Pour bâtir l'expérimentation, Les CDF ont passé en revue des expériences menées dans les pays anglo-saxons et scandinaves et ont fait appel à des scientifiques, Sophie Domejean de l'Université de Clermont Ferrand – qui travaille sur le concept d'intervention minimale en cariologie encore peu répandu en France – et Marco Mazevet du King's College de Londres.

« L'idée est d'agir sur les facteurs de risque des pathologies bucco-dentaires (caries et maladies parodontales) qui sont aussi communs avec d'autres maladies chroniques comme le diabète », explique Catherine Mojaïsky. « Et de mieux utiliser les ressources pour mieux prévenir, et initier un changement de paradigme ».

Niveau de risque

Le projet prévoit d'évaluer, pour chaque patient pris en charge, 3 niveaux de risque : faible, modéré ou élevé. Et en fonction de ce niveau, de graduer un nombre de visites et leur contenu. Pour un risque faible, il est prévu une visite annuelle comprenant une évaluation, un complément radio et des actes complémentaires ainsi qu'un dialogue avec le patient pour limiter les risques. En cas de risque modéré, le patient est vu tous les 6 mois et des actes complémentaires comme des applications de vernis fluorés ou des scellements préventifs des sillons sont réalisés. Les patients à risque élevé auront 3 rendez-vous par an pendant lesquels des gestes plus importants seront réalisés tels que des applications de vernis fluorés, des scellements préventifs des faces non encore atteintes de caries et des scellements thérapeutiques des lésions carieuses à un stade où elles peuvent encore être stoppées. L'expérimentation sera menée dans un premier temps sur des jeunes de 18 et 21 ans pour lesquels existe déjà un examen de prévention.

Niveau de forfait

« Nous avons synthétisé toutes les recommandations. On a maintenant les moyens scientifiques de prévenir l'extrême majorité de la pathologie carieuse. Et on sait l'arrêter si on voit suffisamment les patients. La seule chose qui manque est la rémunération adaptée », explique Marco Mazevet.

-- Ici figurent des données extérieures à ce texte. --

Definition header_items (h : BlockHeader) : list bytes :=
  [enc_data (m_parentHash h); enc_data (m_stateRoot h); enc_data (m_transactionsRoot h);
   enc_data (m_receiptsRoot h); enc_data (m_logBloom h); enc_data (minimal (m_number h));
   enc_data (minimal (m_gasLimit h)); enc_data (minimal (m_gasUsed h));
   enc_data (minimal (m_timestamp h)); enc_list (concat (enc_data <$> m_extraData h));
   enc_data (minimal (m_sealer h)); enc_list (concat (enc_data <$> m_sealerList h))].
Definition header_enc (h : BlockHeader) : bytes := enc_list (concat (header_items h)).

(** ** The header codec *)

(** A vector of byte strings of at most [n] bytes each. *)
Lemma vector_facts (l : list bytes) n :
  Forall (λ b, bytes_ok b ∧ len b ≤ n) l → 0 ≤ n ≤ 2 ^ 32 → Z.of_nat (length l) < 2 ^ 20 →
  Forall reads_some (enc_data <$> l) ∧ bytes_ok (concat (enc_data <$> l)) ∧
  len (concat (enc_data <$> l)) ≤ 2 ^ 53.
Proof.
  intros Hl Hn Hc. rewrite list.Forall_forall in Hl. split; [|split].
  - apply Forall_reads_data, list.Forall_forall. intros b Hb. destruct (Hl b Hb). split; [done|lia].
  - apply concat_ok, Forall_fmap, list.Forall_forall. intros b Hb. destruct (Hl b Hb).
    apply enc_data_ok; [done|lia].
  - etrans; [apply (len_concat_le _ (n + 9))|rewrite length_fmap; nia].
    apply Forall_fmap, list.Forall_forall. intros b Hb. destruct (Hl b Hb). simpl.
    pose proof (len_enc_data_le b). lia.
Qed.

Lemma header_vectors h :
  header_ok h →
  (Forall reads_some (enc_data <$> m_extraData h) ∧ bytes_ok (concat (enc_data <$> m_extraData h)) ∧
   len (concat (enc_data <$> m_extraData h)) ≤ 2 ^ 53) ∧
  (Forall reads_some (enc_data <$> m_sealerList h) ∧ bytes_ok (concat (enc_data <$> m_sealerList h)) ∧
   len (concat (enc_data <$> m_sealerList h)) ≤ 2 ^ 53).
Proof.
  intros (_ & _ & _ & _ & _ & _ & _ & _ & _ & He & Hen & _ & Hs & Hsn). split.
  - apply (vector_facts _ (2 ^ 32)); [|lia|done]. eapply list.Forall_impl; [exact He|]. intros b [??].
    split; [done|lia].
  - apply (vector_facts _ 64); [|lia|done]. eapply list.Forall_impl; [exact Hs|]. intros b [? Hb].
    split; [done|]. unfold h512_size in Hb. lia.
Qed.
(* ===== verification/PBFTEngine.v ===== *)
(** * The PBFT engine

    Models [ConsensusEngineBase] (libconsensus/ConsensusEngineBase.h, .cpp) and
    [PBFTEngine] (libconsensus/pbft/PBFTEngine.h, .cpp): start-up, the message
    handlers, the commit and view-change logic and the work loop. Each public
    or mutex-guarded member function is an operation of the engine monad.
    Logging and the JSON status report are not modelled; [notify_all] only
    wakes the worker thread and has no counterpart. *)

From stdpp Require Import sorting.
From S2P Require Import Prelude RLP Hex Crypto PBFTMsg Transaction TrieHash Block PBFTReqCache.
From S2P Require Import TimeManager PBFTMsgCache Engine.

Local Open Scope Z_scope.

(** The character codes of a literal. *)
Definition str (s : string) : bytes := (λ c, Z.of_N (Ascii.N_of_ascii c)) <$> String.list_ascii_of_string s.

(** [std::sort] on [h512]s. *)
Definition bytes_le (a b : bytes) : Prop := bytes_lt b a = false.
#[global] Instance bytes_le_dec a b : Decision (bytes_le a b) := bool_eq_dec (bytes_lt b a) false.

Definition h512_0 : bytes := zero_hash h512_size.

(** ** Keys in hexadecimal *)

(** [toJS(std::string const&)]: the generic [toJS] streams the string. *)
Definition toJS_string (s : bytes) : bytes := hex_prefix ++ s.

(** [jsToFixed<N>]: a hexadecimal string, a decimal string, or failure. *)
Definition jsToFixed `{NodeEnv} (n : Z) (s : bytes) : res bytes :=
  if decide (take 2 s = hex_prefix) then
    b ← fromHex (drop (Z.to_nat (2 + Z.max (n * 2) (u32 (len s - 2)) - n * 2)) s) ThrowErr;
    Ok (FixedHash_of n b)
  else if forallb (λ c, bool_decide (48 ≤ c ≤ 57)) s then
    Ok (toBigEndian (Z.to_nat n) (arith_of_string s))
  else Ok (zero_hash n).

Definition jsToPublic `{NodeEnv} (s : bytes) : res bytes := jsToFixed h512_size s.

(** ** Decoding into an existing request

    [populate] assigns the fields one by one, so a request that fails to decode
    keeps the fields read before the failure; [handleMsg] looks at them. *)

Section fill.
Variable rlp : bytes.
(* ===== verification/EngineFacts.v ===== *)
(** * Reasoning about engine operations

    [rel R m e] says that running [m] from [e] relates the states before and
    after by [R], whether [m] returns or throws. For a preorder it composes
    along the monad. [core] is the part of the state that the sending, timing
    and execution operations leave alone. *)

From S2P Require Import Prelude RLP RLPFacts Hex Crypto PBFTMsg Transaction Block BlockFacts.
From S2P Require Import PBFTReqCache TimeManager PBFTMsgCache Engine PBFTEngine.

Local Open Scope Z_scope.

Section rel.
Context `{NodeEnv} (R : Engine → Engine → Prop) `{!PreOrder R}.

Definition rel {A} (m : M A) (e : Engine) : Prop := R e (snd (m e)).

Lemma rel_ret {A} (a : A) e : rel (mret a) e.
Proof. unfold rel. reflexivity. Qed.

Lemma rel_get {A} (f : Engine → A) e : rel (get f) e.
Proof. unfold rel. reflexivity. Qed.

Lemma rel_query {A} (f : Engine → res A) e : rel (query f) e.
Proof. unfold rel. reflexivity. Qed.

Lemma rel_lift {A} (r : res A) e : rel (lift r) e.
Proof. unfold rel. reflexivity. Qed.

Lemma rel_modify f e : R e (f e) → rel (modify f) e.
Proof. done. Qed.

(** The second half may use how the first one ended. *)
Lemma rel_bind_eq {A B} (m : M A) (f : A → M B) e :
  rel m e → (∀ a e', m e = (Ok a, e') → rel (f a) e') → rel (m ≫= f) e.
Proof.
  unfold rel, mbind, M_bind. intros Hm Hf. destruct (m e) as [[a|x] e'] eqn:E; simpl in *; [|done].
  etrans; [done|]. by apply Hf.
Qed.

Lemma rel_bind {A B} (m : M A) (f : A → M B) e :
  rel m e → (∀ a e', rel (f a) e') → rel (m ≫= f) e.
Proof. intros. by apply rel_bind_eq. Qed.

(** ... and what it left true. *)
Lemma rel_bind_inv {A B} (P : Engine → Prop) (m : M A) (f : A → M B) e :
  rel m e → P (snd (m e)) → (∀ a e', P e' → rel (f a) e') → rel (m ≫= f) e.
Proof. intros Hm Hp Hf. apply rel_bind_eq; [done|]. intros a e' E. apply Hf. by rewrite E in Hp. Qed.

(** Two updates that are only related together. *)
Lemma rel_modify_twice {A} f g (k : M A) e :
  R e (g (f e)) → rel k (g (f e)) → rel (modify f;; modify g;; k) e.
Proof. unfold rel. intros Hfg Hk. by etrans. Qed.

Lemma rel_when b m e : (b = true → rel m e) → rel (when b m) e.
Proof. destruct b; intros Hm; [by apply Hm|apply rel_ret]. Qed.

Lemma rel_try {A} (m h : M A) e : rel m e → (∀ e', rel h e') → rel (try_catch m h) e.
Proof.
  unfold rel, try_catch. intros Hm Hh. destruct (m e) as [[a|x] e'] eqn:E; simpl in *; [done|].
  destruct (catchable x); [|done]. by etrans.
Qed.

Lemma rel_for_each {A} (l : list A) f e : (∀ a e', rel (f a) e') → rel (for_each l f) e.
Proof.
  intros Hf. revert e. induction l as [|a l IH]; intros e; [apply rel_ret|].
  apply rel_bind; [apply Hf|auto].
Qed.

Lemma rel_decode {T} (d : T * res ()) e : rel (decodeToRequests d) e.
Proof.
  unfold decodeToRequests. destruct (snd d); [apply rel_ret|].
  destruct (catchable _); [apply rel_ret|apply rel_lift].
Qed.

Lemma rel_sub {A} (S : Engine → Engine → Prop) (m : M A) e :
  S e (snd (m e)) → (∀ a b, S a b → R a b) → rel m e.
Proof. unfold rel. auto. Qed.
End rel.

(** [rel_step] takes an operation apart along the monad; the updates of the
    state are left, after trying the hypotheses and the hints of [rel]. *)
Create HintDb rel discriminated.
#[export] Hint Constants Opaque : rel.
Ltac rel_step :=
  match goal with
  | |- rel _ (mret _) _ => apply rel_ret, _
  | |- rel _ (get _) _ => apply rel_get, _
  | |- rel _ (query _) _ => apply rel_query, _
  | |- rel _ (lift _) _ => apply rel_lift, _
  | |- rel _ (decodeToRequests _) _ => apply rel_decode, _
  | |- rel _ (_ ≫= _) _ => apply (rel_bind _); [|intros ? ?]
  | |- rel _ (when _ _) _ => apply (rel_when _); let Hw := fresh "Hw" in intros Hw; try discriminate Hw
  | |- rel _ (try_catch _ _) _ => apply (rel_try _); [|intros ?]
  | |- rel _ (for_each _ _) _ => apply (rel_for_each _); intros ? ?
  | |- rel _ (match ?x with _ => _ end) _ => destruct x
  | |- _ => solve [eauto with rel]
  end.
Ltac rel_auto := repeat rel_step.

(** ** The core of the state *)

Section core.
Context `{Crypto, NodeEnv}.

Definition core (e : Engine) :=
  (m_view e, m_toView e, m_reqCache e, m_consensusBlockNumber e, m_number (m_highestBlock e),
   m_minerList e, m_nodeNum e, m_f e, m_idx e, m_key e).

Definition same_core (e e' : Engine) : Prop := core e' = core e.

#[global] Instance same_core_preorder : PreOrder same_core.
Proof. split; [done|]. intros a b c Hab Hbc. unfold same_core in *. congruence. Qed.

Lemma now_ns_core e : rel same_core now_ns e.
Proof. done. Qed.
#[local] Hint Resolve now_ns_core : rel.

Lemma utcTime_core e : rel same_core utcTime e.
Proof. unfold utcTime. rel_auto. Qed.

Lemma emit_core ev e : rel same_core (emit ev) e.
Proof. by apply rel_modify. Qed.

Lemma upd_time_core f e : rel same_core (upd_time f) e.
Proof. by apply rel_modify. Qed.
#[local] Hint Resolve utcTime_core emit_core upd_time_core : rel.

Lemma broadcastMark_core n t k e : rel same_core (broadcastMark n t k) e.
Proof. apply rel_modify. by destruct (keyExists _ _ _ _). Qed.
#[local] Hint Resolve broadcastMark_core : rel.

Lemma sendMsg_core n t k d l e : rel same_core (sendMsg n t k d l) e.
Proof. unfold sendMsg. rel_auto. Qed.

Lemma broadcastTo_core t k d flt l n e : rel same_core (broadcastTo t k d flt l n) e.
Proof. unfold broadcastTo. rel_auto. Qed.
#[local] Hint Resolve sendMsg_core broadcastTo_core : rel.

Lemma broadcastMsg_core t k d flt l e : rel same_core (broadcastMsg t k d flt l) e.
Proof. unfold broadcastMsg. rel_auto. by apply rel_modify. Qed.
#[local] Hint Resolve broadcastMsg_core : rel.

Lemma header_hash_number h x h' : header_hash h = Ok (x, h') → m_number h' = m_number h.
Proof. unfold header_hash. case_decide; intros; inv_ok; by simplify_eq. Qed.

Lemma highest_hash_core e : rel same_core highest_hash e.
Proof.
  unfold highest_hash. apply (rel_bind_eq _); [rel_auto|]. intros e1 e2 [= <- <-].
  apply (rel_bind_eq _); [rel_auto|]. intros [h hd] e2 [= E <-].
  rel_auto. apply rel_modify. unfold same_core, core. cbn. by rewrite (header_hash_number _ _ _ E).
Qed.
#[local] Hint Resolve highest_hash_core : rel.

Lemma own_viewChange_core e : rel same_core own_viewChange e.
Proof. unfold own_viewChange. rel_auto. Qed.
#[local] Hint Resolve own_viewChange_core : rel.

Lemma sendViewChangeMsg_core n e : rel same_core (sendViewChangeMsg n) e.
Proof. unfold sendViewChangeMsg. rel_auto. Qed.

Lemma broadcastViewChangeReq_core e : rel same_core broadcastViewChangeReq e.
Proof. unfold broadcastViewChangeReq. rel_auto. by apply rel_modify. Qed.
#[local] Hint Resolve sendViewChangeMsg_core broadcastViewChangeReq_core : rel.

Lemma catchupView_core m e : rel same_core (catchupView m) e.
Proof. unfold catchupView. rel_auto. Qed.
#[local] Hint Resolve catchupView_core : rel.

Lemma isValidViewChangeReq_core m s e : rel same_core (isValidViewChangeReq m s) e.
Proof. unfold isValidViewChangeReq. rel_auto. Qed.

Lemma backupMsg_core k r e : rel same_core (backupMsg k r) e.
Proof. unfold backupMsg. rel_auto. by apply rel_modify. Qed.

Lemma checkBlockValid_core b e : rel same_core (checkBlockValid b) e.
Proof. unfold checkBlockValid, checkBlockValid_base. rel_auto. Qed.
#[local] Hint Resolve checkBlockValid_core : rel.

Lemma executeBlock_core b e : rel same_core (executeBlock b) e.
Proof. unfold executeBlock. rel_auto. Qed.
#[local] Hint Resolve executeBlock_core : rel.

Lemma execBlock_core r e : rel same_core (execBlock r) e.
Proof. unfold execBlock. rel_auto. Qed.

Lemma empty_block_timers_core e : rel same_core empty_block_timers e.
Proof. unfold empty_block_timers. rel_auto. by apply rel_modify. Qed.

Lemma forwardMsg_core p m e : rel same_core (forwardMsg p m) e.
Proof. unfold forwardMsg. rel_auto. Qed.
End core.

#[export] Hint Resolve now_ns_core utcTime_core emit_core upd_time_core broadcastMark_core sendMsg_core
  broadcastTo_core broadcastMsg_core highest_hash_core own_viewChange_core sendViewChangeMsg_core
  broadcastViewChangeReq_core catchupView_core isValidViewChangeReq_core backupMsg_core
  checkBlockValid_core executeBlock_core execBlock_core empty_block_timers_core forwardMsg_core : rel.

Plusieurs systèmes de rémunération comme la tarification à l'acte, la capitation ou la rémunération à la performance pourront être combinés. Les expérimentations permettront d'ajuster le système.

Marco Mazevet est conscient que le passage « d'une tarification à l'acte à une gestion des facteurs de risque est compliqué » et interroge. « Est-ce qu'on peut demander à un professionnel de santé de s'occuper du risque et des habitudes alimentaires d'un patient qu'il va voir 2 fois 20 minutes par an ? Est-ce qu'on peut vraiment le rémunérer pour cela ? Quelle est sa part de responsabilité ? » Autant dire que cette expérimentation une fois lancée sera observée avec la plus grande attention.